Hi there! This chapter is all about how your amazing body moves essential materials around. Think of your transport system as the world's most efficient courier service, delivering oxygen and nutrients, and picking up waste. Since mammals (like us!) are large, complex, and highly active, simple diffusion just won't cut it. We need a specialised system to keep trillions of cells happy and supplied.
We will cover the entire circulatory system, the incredible way blood transports gases, and how your heart keeps everything moving flawlessly.
8.1 The Mammalian Circulatory System
The mammalian transport system is an absolute necessity for survival. It ensures every cell gets the oxygen and glucose needed for respiration, and removes toxic waste like carbon dioxide and urea.
Key Features of the Mammalian Circulatory System
1. Closed Circulation: The blood is always enclosed within blood vessels (heart, arteries, capillaries, veins). It never comes into direct contact with the body cells, unlike in some invertebrates.
2. Double Circulation: The blood passes through the heart twice for every complete circuit of the body. This is crucial because it allows the blood pressure to be maintained after passing through the lungs, making transport much more efficient.
There are two main loops:
- Pulmonary Circulation: Carries deoxygenated blood from the heart to the lungs and oxygenated blood back to the heart.
- Systemic Circulation: Carries oxygenated blood from the heart to the rest of the body tissues and returns deoxygenated blood to the heart.
Main Blood Vessels and their Functions
The syllabus requires you to know the functions of the main vessels connecting the two loops:
- Pulmonary Artery: Carries deoxygenated blood from the right ventricle to the lungs.
- Pulmonary Vein: Carries oxygenated blood from the lungs back to the left atrium.
- Aorta: Carries oxygenated blood from the left ventricle to all parts of the systemic circulation (the whole body).
- Vena Cava (Superior and Inferior): Carries deoxygenated blood from the body tissues back to the right atrium.

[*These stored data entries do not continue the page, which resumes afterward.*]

(* ===== verification/RmError.v ===== *)
(** * [rm] that fails keeps the registry

    [remove_appimage] (lines 196-229) deletes the desktop entry, deletes
    the launcher, deletes or moves back the bundle, and only then
    removes the record and saves the registry.  So a run that raises,
    at any of its file operations, ends before [save_config] has written
    anything, and the registry still records the command, even when the
    desktop entry and the launcher are already gone (the run
    [remove_conflict_keeps_record] of [Scenarios] is one).

    The proof is a frame argument: the files the run touches are not the
    registry file nor a directory above it ([agrees_above]), and the
    registry a world holds depends only on those entries
    ([registry_agrees]). *)

From S2P Require Import Prelude PyDict PyStr PyObj Json PyPath Fs FsWf FsPost Glob Io Config Commands Main Invariant Registry PostState Sync.

(** ** The entries above a key *)

Section Above.
Context (kc : list string).

(** [m'] has what [m] has at [kc] and at every directory above it. *)
Definition agrees_above (m m' : fs) : Prop := forall j, j `prefix_of` kc -> m' !! j = m !! j.

(** [kc] and every directory above it are entries of [m]. *)
Definition present_above (m : fs) : Prop := forall j, j `prefix_of` kc -> is_Some (m !! j).

Lemma agrees_above_refl m : agrees_above m m.
Proof. done. Qed.

Lemma agrees_above_trans m1 m2 m3 : agrees_above m1 m2 -> agrees_above m2 m3 -> agrees_above m1 m3.
Proof. intros H1 H2 j Hj. by rewrite H2, H1. Qed.

Lemma present_above_agrees m m' : present_above m -> agrees_above m m' -> present_above m'.
Proof. intros Hp Ha j Hj. rewrite Ha by done. by apply Hp. Qed.

(** Deleting a file that is not above [kc]. *)
Lemma unlink_agrees m cwd p m' :
  ~ lex_key cwd p `prefix_of` kc -> fs_unlink m cwd p = inr m' -> agrees_above m m'.
Proof.
  intros Hp (k & d & mode & Hr & Hk & ->)%unlink_delete. apply resolve_lexical in Hr as ->.
  intros j Hj. rewrite lookup_delete_ne; [done|]. intros Heq. subst j. by apply Hp.
Qed.

(** [shutil.move] from and to places that are not above [kc]. *)
Lemma move_agrees m cwd src dst m' :
  fs_wf m -> present_above m -> path_wf src = true -> path_name src <> ".." ->
  ~ lex_key cwd src `prefix_of` kc -> ~ lex_key cwd dst `prefix_of` kc ->
  ~ lex_key cwd (dst // path_name src) `prefix_of` kc ->
  shutil_move m cwd src dst = inr m' -> agrees_above m m'.
Proof.
  intros Hwf Hpres Hsrc Hn Hs Hd Hdn Hmv. destruct (shutil_move_src _ _ _ _ _ Hmv) as [ks Hks].
  pose proof (resolve_lexical _ _ _ _ Hks) as ->.
  destruct (shutil_move_post _ _ _ _ _ _ Hwf Hsrc Hn Hks Hmv) as [_ [[-> _]|(_ & _ & _ & _ & Hmoved)]]; [done|].
  intros j Hj. destruct (Hpres j Hj) as [i Hi]. rewrite Hi. apply Hmoved; [| |exact Hi].
  - intros Hp. apply Hs. by etrans.
  - intros Hp. destruct (fs_is_dir m cwd dst); [apply Hdn|apply Hd]; by etrans.
Qed.
End Above.

(** ** The registry depends on the entries above the registry file *)

Lemma walk_agrees m m' cur comps err :
  Forall (fun c => c <> "." /\ c <> "..") comps ->
  (forall j, j `prefix_of` cur ++ comps -> m' !! j = m !! j) -> walk m' cur comps err = walk m cur comps err.
Proof.
  revert cur. induction comps as [|c [|c' rest] IH]; intros cur Hc Hj; [done|done|].
  apply Forall_cons in Hc as [[H1 H2] Hc]. cbn [walk]. rewrite step_plain by done.
  rewrite Hj by (exists (c' :: rest); by rewrite <- app_assoc).
  destruct (m !! (cur ++ [c])) as [[]|]; [done| |done].
  apply IH; [done|]. intros j Hp. apply Hj. by rewrite <- app_assoc in Hp.
Qed.

Lemma resolve_agrees m m' cwd p :
  plain_path p -> agrees_above (p_parts p) m m' -> fs_resolve m' cwd p = fs_resolve m cwd p.
Proof.
  intros Hp Ha. pose proof (plain_parts p Hp) as Hc. destruct Hp as (Hr & _ & _). unfold fs_resolve.
  destruct (p_root p); [done|]. rewrite Ha by apply prefix_nil.
  destruct (m !! []) as [[]|]; [done| |done]. by apply walk_agrees.
Qed.

(** What [load_config] returns, from the two reads it makes. *)
Lemma registry_reads w :
  registry w =
    if fs_exists (w_fs w) (w_cwd w) (config_path (w_env w)) then
      match fs_read_text (w_fs w) (w_cwd w) (config_path (w_env w)) with
      | inl e => Raise e
      | inr s => match jc_loads s with Some v => Ok v | None => Raise JSONDecodeError end
      end
    else Ok (PDict []).
Proof.
  unfold registry, load_config, st_bind, path_exists, read_text, io_lift, io_query. simpl.
  destruct (fs_exists _ _ _); simpl; [|done].
  destruct (fs_read_text _ _ _) as [|s]; simpl; [done|]. by destruct (loads s).
Qed.

Lemma lookup_agrees m m' cwd p :
  plain_path p -> agrees_above (p_parts p) m m' ->
  fs_resolve m' cwd p = fs_resolve m cwd p /\
  forall k, fs_resolve m cwd p = inr k -> m' !! k = m !! k.
Proof.
  intros Hp Ha. split; [by apply resolve_agrees|].
  intros k Hr. rewrite (resolve_lexical _ _ _ _ Hr), (lex_key_plain _ _ Hp). by apply Ha.
Qed.

(** The registry of [w'] is that of [w] when the environment is the same
    and the registry file and the directories above it are. *)
Lemma registry_agrees w w' :
  plain_path (config_path (w_env w)) -> w_env w' = w_env w ->
  agrees_above (p_parts (config_path (w_env w))) (w_fs w) (w_fs w') -> registry w' = registry w.
Proof.
  intros Hp He Ha. rewrite !registry_reads. unfold w_cwd. rewrite He.
  destruct (lookup_agrees _ _ (e_cwd (w_env w)) _ Hp Ha) as [Hr Hk].
  unfold fs_exists, fs_lookup, fs_read_text. rewrite Hr.
  destruct (fs_resolve (w_fs w) _ _) as [|k] eqn:Hres; [done|]. rewrite !sum_bind_inr. by rewrite (Hk k eq_refl).
Qed.

(** ** The steps of [rm] keep the frame of the registry *)

Section RmSteps.
Context (e : env) (Hhome : plain_path (home_path e)).

(** [~/Downloads] and what lies in it are not above the registry file. *)
Lemma downloads_not_above cwd n :
  no_char slash n = true -> n <> ".." ->
  ~ lex_key cwd (downloads_path e) `prefix_of` p_parts (config_path e) /\
  ~ lex_key cwd (downloads_path e // n) `prefix_of` p_parts (config_path e).
Proof.
  intros Hn Hdd. assert (Hd : plain_path (downloads_path e)) by (apply plain_join; done).
  assert (Hl : lex_key cwd (downloads_path e) = p_parts (home_path e) ++ ["Downloads"]).
  { rewrite (lex_key_plain _ _ Hd). unfold downloads_path. by rewrite parts_join_segment. }
  assert (Hnot : forall u, ~ (p_parts (home_path e) ++ "Downloads" :: u) `prefix_of` p_parts (config_path e)).
  { intros u [r Hr]. rewrite (config_parts e), <- app_assoc in Hr. by apply app_inv_head in Hr. }
  split; [rewrite Hl; apply Hnot|].
  destruct (lex_key_join cwd (downloads_path e) n Hn) as [->| ->]; rewrite Hl; [apply Hnot|].
  unfold step. destruct (String.eqb n ".") ; [apply Hnot|].
  rewrite (proj2 (String.eqb_neq _ _) Hdd), <- app_assoc. apply Hnot.
Qed.

Context (w0 : world) (Hpres : present_above (p_parts (config_path e)) (w_fs w0)).

(** What every world of a failing [rm] keeps: the environment, a tree,
    and the registry file with the directories above it. *)
Definition rm_frame (w : world) : Prop :=
  w_env w = e /\ fs_wf (w_fs w) /\ agrees_above (p_parts (config_path e)) (w_fs w0) (w_fs w).

Lemma frame_same w w1 : w_fs w1 = w_fs w -> w_env w1 = w_env w -> rm_frame w -> rm_frame w1.
Proof. intros Hf He' (He & Hwf & Ha). unfold rm_frame. by rewrite Hf, He'. Qed.

Lemma frame_unlink p w o w1 :
  ~ lex_key (e_cwd e) p `prefix_of` p_parts (config_path e) ->
  rm_frame w -> path_unlink p w = (o, w1) -> rm_frame w1.
Proof.
  intros Hp (He & Hwf & Ha) H. unfold path_unlink, io_update in H.
  destruct (fs_unlink _ _ _) as [|m'] eqn:Hu; injection H as <- <-; [done|].
  unfold w_cwd in Hu. rewrite He in Hu. split_and!; [done|by eapply unlink_wf|].
  eapply agrees_above_trans; [exact Ha|]. by eapply unlink_agrees.
Qed.

Lemma frame_unlink_if_exists p msg w o w1 :
  ~ lex_key (e_cwd e) p `prefix_of` p_parts (config_path e) ->
  rm_frame w -> unlink_if_exists p msg w = (o, w1) -> rm_frame w1.
Proof.
  intros Hp Hw H. unfold unlink_if_exists, st_bind, path_exists, io_query in H.
  destruct (fs_exists _ _ _); [|by injection H as <- <-].
  destruct (path_unlink p w) as [[]  w2] eqn:Hu; [|by injection H as <- <-; eapply frame_unlink].
  injection H as <- <-. apply (frame_same w2); [done|done|]. by eapply frame_unlink.
Qed.

Lemma frame_move src w o w1 :
  path_wf src = true -> path_name src <> ".." ->
  ~ lex_key (e_cwd e) src `prefix_of` p_parts (config_path e) ->
  rm_frame w -> shutil_move_io src (downloads_path e) w = (o, w1) -> rm_frame w1.
Proof.
  intros Hs Hn Hk (He & Hwf & Ha) H. unfold shutil_move_io, io_update in H.
  destruct (shutil_move _ _ _ _) as [|m'] eqn:Hm; injection H as <- <-; [done|].
  unfold w_cwd in Hm. rewrite He in Hm.
  destruct (downloads_not_above (e_cwd e) (path_name src) (path_name_no_slash src Hs) Hn) as [Hd1 Hd2].
  split_and!; [done|by eapply shutil_move_wf|].
  eapply agrees_above_trans; [exact Ha|].
  eapply move_agrees; [exact Hwf|by eapply present_above_agrees|exact Hs|exact Hn|exact Hk|exact Hd1|exact Hd2|exact Hm].
Qed.

Lemma frame_print s w o w1 : rm_frame w -> py_print s w = (o, w1) -> o = Ok tt /\ rm_frame w1.
Proof. intros F [= <- <-]. split; [done|]. by apply (frame_same w). Qed.

Lemma frame_query {A} (f : world -> exc + A) w o w1 : rm_frame w -> io_query f w = (o, w1) -> rm_frame w1.
Proof. intros F. unfold io_query. destruct (f w); by intros [= _ <-]. Qed.

(** [save_config] that raises writes nothing. *)
Lemma save_config_raise c w e' w1 : save_config c w = (Raise e', w1) -> w1 = w.
Proof.
  unfold save_config. rewrite (st_bind_ok _ _ _ _ _ (config_file_run w)), write_text_update, io_update_run.
  destruct (fs_write_text _ _ _ _ _); by intros [= _ <-].
Qed.
End RmSteps.

(** The registry file and the directories above it exist in a tree
    where the file does. *)
Lemma present_of_entry m k i : fs_wf m -> m !! k = Some i -> present_above k m.
Proof.
  intros Hwf Hk j [r ->]. destruct r as [|x r]; [rewrite app_nil_r in Hk; by eexists|].
  rewrite (ancestor_dir m j (x :: r) i Hwf Hk); [by eexists|done].
Qed.

Lemma config_plain e : plain_path (home_path e) -> plain_path (config_path e).
Proof. intros Hh. apply plain_join; [done|reflexivity|discriminate]. Qed.

(** The registry of a world in the frame of [w] is that of [w]. *)
Lemma frame_registry w w' :
  plain_path (home_path (w_env w)) -> rm_frame (w_env w) w w' -> registry w' = registry w.
Proof. intros Hh (He & _ & Ha). by apply registry_agrees; [apply config_plain|..]. Qed.

(** C20: a run of [rm c] that raises leaves the registry as it was: the
    record is removed and the registry saved (lines 226-227) only after
    every file operation succeeded.  So when [shutil.move] raises
    because [~/Downloads] already holds a file of the bundle's name, or
    the bundle cannot be deleted, [c] stays registered although its
    desktop entry and launcher may already be deleted.  The paths of
    the record must not be the registry file or a directory above it,
    and the bundle's name not [".."]. *)
Theorem remove_error_keeps_registry c del w w' err d rec sd sl sa :
  fs_wf (w_fs w) -> plain_path (home_path (w_env w)) ->
  registry w = Ok (PDict d) -> dict_get d c = Some rec ->
  py_getitem rec "desktop_file" = inr (PStr sd) -> py_getitem rec "launcher_path" = inr (PStr sl) ->
  py_getitem rec "appimage_path" = inr (PStr sa) ->
  Forall (fun s => ~ lex_key (w_cwd w) (path_of_string s) `prefix_of` p_parts (config_path (w_env w))) [sd; sl; sa] ->
  path_name (path_of_string sa) <> ".." ->
  remove_appimage c del w = (Raise err, w') -> registry w' = Ok (PDict d).
Proof.
  intros Hwf Hh Hreg Hc Hsd Hsl Hsa Hk Hn Hrun.
  rewrite <- Hreg. apply (frame_registry w w' Hh).
  apply Forall_cons in Hk as [Kd Hk]. apply Forall_cons in Hk as [Kl Hk]. apply Forall_cons in Hk as [Ka _].
  unfold w_cwd in *.
  assert (Hpres : present_above (p_parts (config_path (w_env w))) (w_fs w)).
  { destruct (registry_file w d Hreg ltac:(by intros ->)) as (k & s & mode & Hr & Hkf).
    rewrite (resolve_lexical _ _ _ _ Hr), (lex_key_plain _ _ (config_plain _ Hh)) in Hkf.
    exact (present_of_entry _ _ _ Hwf Hkf). }
  assert (F0 : rm_frame (w_env w) w w) by (split_and!; [done|done|apply agrees_above_refl]).
  unfold remove_appimage in Hrun.
  rewrite (st_bind_ok _ _ _ _ _ (load_config_ok w _ Hreg)) in Hrun.
  cbn [io_lift io_query st_bind py_in] in Hrun. unfold dict_contains in Hrun. rewrite Hc in Hrun.
  cbn [negb] in Hrun. rewrite (st_bind_ok _ _ _ _ _ (getitem_run _ _ _ w Hc)) in Hrun.
  rewrite (st_bind_ok _ _ _ _ _ (record_path_str _ _ _ w Hsd)) in Hrun.
  apply st_bind_raise_inv in Hrun as [H1|(u1 & w1 & H1 & Hrun)]; [exact (frame_unlink_if_exists _ w _ _ _ _ _ Kd F0 H1)|].
  pose proof (frame_unlink_if_exists _ w _ _ _ _ _ Kd F0 H1) as F1.
  rewrite (st_bind_ok _ _ _ _ _ (record_path_str _ _ _ w1 Hsl)) in Hrun.
  apply st_bind_raise_inv in Hrun as [H2|(u2 & w2 & H2 & Hrun)]; [exact (frame_unlink_if_exists _ w _ _ _ _ _ Kl F1 H2)|].
  pose proof (frame_unlink_if_exists _ w _ _ _ _ _ Kl F1 H2) as F2.
  rewrite (st_bind_ok _ _ _ _ _ (record_path_str _ _ _ w2 Hsa)) in Hrun.
  apply st_bind_raise_inv in Hrun as [H3|(b & w3 & H3 & Hrun)]; [by unfold path_exists, io_query in H3|].
  pose proof (frame_query _ _ _ _ _ _ F2 H3) as F3.
  (* the bundle: deleted, moved back, or missing *)
  assert (Fb : forall o w4,
    (if b then
       if del then path_unlink (path_of_string sa) ;; py_print ("Deleted AppImage: " +:+ path_str (path_of_string sa))
       else dl <- downloads_dir ;; shutil_move_io (path_of_string (path_str (path_of_string sa))) dl ;;
            py_print ("Moved AppImage back to: " +:+ path_str (dl // path_name (path_of_string sa)))
     else ret tt) w3 = (o, w4) -> rm_frame (w_env w) w w4).
  { intros o w4 H. destruct b; [destruct del|by injection H as _ <-].
    - unfold st_bind in H. destruct (path_unlink _ w3) as [o1 w5] eqn:Hu.
      pose proof (frame_unlink _ w _ _ _ _ Ka F3 Hu) as F5.
      destruct o1; [exact (proj2 (frame_print _ _ _ _ _ _ F5 H))|by injection H as _ <-].
    - rewrite (st_bind_ok _ _ _ _ _ (proj2 (proj2 (proj2 (dirs_run w3))))) in H.
      destruct F3 as [He3 F3']. rewrite He3 in H.
      rewrite path_of_string_str in H by apply path_of_string_wf.
      unfold st_bind in H. destruct (shutil_move_io _ _ w3) as [o1 w5] eqn:Hm.
      pose proof (frame_move _ Hh w Hpres (path_of_string sa) w3 _ _ (path_of_string_wf sa) Hn Ka (conj He3 F3') Hm) as F5.
      destruct o1; [exact (proj2 (frame_print _ _ _ _ _ _ F5 H))|by injection H as _ <-]. }
  apply st_bind_raise_inv in Hrun as [H4|(u4 & w4 & H4 & Hrun)]; [exact (Fb _ _ H4)|].
  pose proof (Fb _ _ H4) as F4.
  apply st_bind_raise_inv in Hrun as [H5|(c' & w5 & H5 & Hrun)]; [exact (frame_query _ _ _ _ _ _ F4 H5)|].
  pose proof (frame_query _ _ _ _ _ _ F4 H5) as F5.
  apply st_bind_raise_inv in Hrun as [H6|(u6 & w6 & H6 & Hrun)]; [by rewrite (save_config_raise _ _ _ _ H6)|].
  by injection Hrun.
Qed.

Quick Tip: Remember that "Artery" means away from the heart, and "Vein" means towards the heart. The pulmonary vessels are the exception regarding oxygen content!
Structure and Function of Blood Vessels
You must be able to recognize and explain the structure-function relationship of arteries, arterioles, capillaries, venules, and veins, both from diagrams and micrographs (TS/LS).
Arteries (Including Elastic Arteries and Muscular Arteries)
Arteries carry blood away from the heart under high pressure.
Structure relates to function:
- Thick wall: To withstand high blood pressure without bursting.
- Narrow lumen: To help maintain high pressure.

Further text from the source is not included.